Reliability

The following section illustrates the reliability of the estimation strategy behind the grmpy package when facing agent heterogeneity and shows also that the corresponding results withstand a critical examination. The checks in both subsections are based on a mock data set respectively the estimation results from

Carneiro, Pedro, James J. Heckman, and Edward J. Vytlacil. Estimating Marginal Returns to Education. American Economic Review, 101 (6):2754-81, 2011.

We conduct two different test setups. Firstly we show that grmpy is able to provide better results than simple estimation approaches in the presence of essential heterogeneity. For that purpose we rely on a monte carlo simulation setup which enables us to compare the results obtained by the grmpy estimation process with such of a standard Ordinary Least Squares (OLS) approach. Secondly we show that grmpy is capable of replicating the \(B^{MTE}\) results by [7] for the parametric version of the Roy model.

Reliability of Estimation Results

The estimation results and data from [7] build the basis of the reliability test setup. The data is extended by combining them with simulated unobservables that follow a distribution that is pre-specified in the following initialization file. In the next step the potential outcomes and the choice of each individual are calculated by using the estimation results.

This process is iterated a certain amount of times. During each iteration the rate of correlation between the simulated unobservables increases. Translated in the Roy model framework this is equivalent to an increase in the correlation between the unobservable variable \(U_1\) and \(V\), the unobservable that indicates the preference for selecting into treatment. Additionally the specifications of the distributional characteristics are designed so that the expected value of each unobservable is equal to zero. This ensures that the true \(B^{ATE}\) is fixed to a value close to 0.5 independent of the correlation structure.

For illustrating the reliability we estimate \(B^{ATE}\) during each step with two different methods. The first estimation uses a simple OLS approach.

_images/fig-ols-average-effect-estimation.png

As can be seen from the figure, the OLS estimator underestimates the effect significantly. The stronger the correlation between the unobservable variables the more or less stronger the downwards bias.

_images/fig-grmpy-average-effect-estimation.png

The second figure shows the estimated \(B^{ATE}\) from the grmpy estimation process. Conversely to the OLS results the estimate of the average effect is close to the true value even if the unobservables are almost perfectly correlated.

Sensitivity to Different Distributions of the Unobservables

The parametric specification makes the strong assumption that the unobservables follow a joint normal distribution. The semiparametric method of local instrumental variables is more flexible, as it does not invoke conditions on the functional form. We test how sensitive the two methods to different distributions of the unobservables. To that end, we use a toy model of the returns to college (based on [5]), where we know the true shape of the \(B^{MTE}\).

Normal Distribution

_images/normal_distribution.png

Both specifications come very close to the original curve.
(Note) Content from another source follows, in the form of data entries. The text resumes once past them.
(** * Theorems on parsing *)

(** C11: Parsing is safe on every input.  On any bytes, [Parse] ends without reading or writing
    outside of a buffer.  If it rejects them the packet is cleared: an empty packet of version 2
    and nothing else.  If it accepts them the packet holds the bytes; its headers, payload and
    padding make up exactly the buffer; every field is in the range of its type, the CSRCs can
    be read, and every recorded extension has its own id and lies between the extension header
    and the payload. *)
Theorem rtp_parse_safe mem p buffer : 12 ≤ capacity p → Forall uint8 buffer →
  ∃ p' ok, Parse mem p buffer = Done (p', ok) ∧ extensions_ p' = extensions_ p ∧
    (if ok then
       packet_bytes p' = buffer ∧ parsed buffer p' ∧
       ∃ csrcs, Csrcs p' = Done csrcs ∧ zlen csrcs = Z.land (buffer.[0]) 0xf ∧ Forall uint32 csrcs
     else
       packet_bytes p' = cleared_bytes ∧ size p' = 12 ∧ marker_ p' = false ∧ payload_type_ p' = 0 ∧
       sequence_number_ p' = 0 ∧ timestamp_ p' = 0 ∧ ssrc_ p' = 0 ∧ payload_size_ p' = 0 ∧
       padding_size_ p' = 0 ∧ extension_entries_ p' = [] ∧ extensions_size_ p' = 0).
Proof.
  intros Hc Hu. unfold Parse. destruct (ParseBuffer_safe p buffer Hu) as (p1 & ok & -> & Eb & Ee & Hok).
  cbn [mbind outcome_bind]. destruct ok; cbn [negb].
  - specialize (Hok eq_refl). eexists _, true. split; [done|]. split; [done|].
    destruct (SetData_bytes mem (buffer_ p1) buffer) as (rest & Es & Ez).
    unfold packet_bytes, Csrcs, bytes. cbn [buffer_ set_buffer]. rewrite Es, Ez. split_and!.
    + by apply take_prefix.
    + by destruct Hok; split.
    + pose proof Hok as [Hsz Hh Hp Hpad _ _ _ _ _]. unfold uint8, size, headers_size in *.
      pose proof (land_15_range (buffer.[0])) as Hcc. rewrite read8_app, read8_done by lia. cbn [mbind outcome_bind].
      unfold kFixedHeaderSize. rewrite read_csrcs_app by lia.
      destruct (read_csrcs_done (Z.to_nat (Z.land (buffer.[0]) 15)) buffer 12) as (cs & -> & El & Hf);
        try done; try lia. exists cs. split; [done|]. split; [lia|done].
  - rewrite Clear_spec by (unfold capacity; by rewrite Eb). cbn [mbind outcome_bind].
    eexists _, false. split; [done|]. split; [done|]. done.
Qed.

Lemma rtp_parse_safe_witness :
  let buffer := [0x90; 0xE0; 0; 1; 0; 0; 0; 2; 0; 0; 0; 3; 0xBE; 0xDE; 0; 1; 0x11; 7; 8; 0; 42] in
  match NewRtpPacket (λ _, 0) (NewExtensionMap false) 12 with
  | Done p => ∃ p' ok, Parse (λ _, 0) p buffer = Done (p', ok) ∧ packet_bytes p' = buffer ∧ size p' = 21
  | _ => False
  end.
Proof.
  intros buffer. destruct (NewRtpPacket _ _ 12) as [p| | |] eqn:E; vm_compute in E; [|done..].
  injection E as <-.
  match goal with |- context [Parse _ ?p _] => set (q := p) end.
  assert (Forall uint8 buffer) as Hu by (unfold buffer; repeat (constructor; [unfold uint8; lia|]); constructor).
  destruct (rtp_parse_safe (λ _, 0) q buffer ltac:(done) Hu) as (p' & ok & E & _ & H).
  exists p', ok. split; [exact E|]. vm_compute in E. injection E as _ <-. destruct H as (H & [Hs _ _ _ _ _ _ _ _] & _).
  split; [exact H|exact Hs].
Defined.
The parametric model even gets a perfect fit.

beta Distribution

The shape of the beta distribution can be flexibly adjusted by the tuning parameters \(\alpha\) and \(\beta\), which we set to 4 and 8, respectively.

_images/beta_distribution.png

The parametric model underestimates the returns to college, whereas the semiparametric \(B^{MTE}\) still fits the original curve pretty well. The latter makes no assumption on the functional form of the unobservables and, thus, is more flexible in estimating the parameter of interest when the assumption of joint normality is violated. Which model is superior depends on the context. In empirical applications, we recommend to examine both.

Reliability

In another check of reliability, we compare the results of our estimation process with already existing results from the literature. For this purpose we replicate the results for both the parametric and semiparametric MTE from Carneiro 2011 ([7]). Note that we make use of a mock data set, as the original data cannot be fully recreated from the replication material.

We provide two jupyter notebooks for easy reconstruction of the parametric as well as the semiparametric setup. The corresponding initialization files can be found here and here.

Parametric Replication

As shown in the figure below, the parametric \(B^{MTE}\) is really close to the original results. The deviation seems to be negligible because of the use of a mock dataset.

_images/fig-marginal-benefit-parametric-replication.png

Semiparametric Replication

_images/replication_carneiroB.png

The semiparametric \(B^{MTE}\) also gets very close to the original curve. However, the 90 percent confidence bands (250 bootstrap replications) are wider. As opposed to the parametric model, where the standard error bands are computed analytically, confidence bands in the semiparametric setup are obtained via the bootstrap method, which is sensitive to the discrepancies in the mock data set.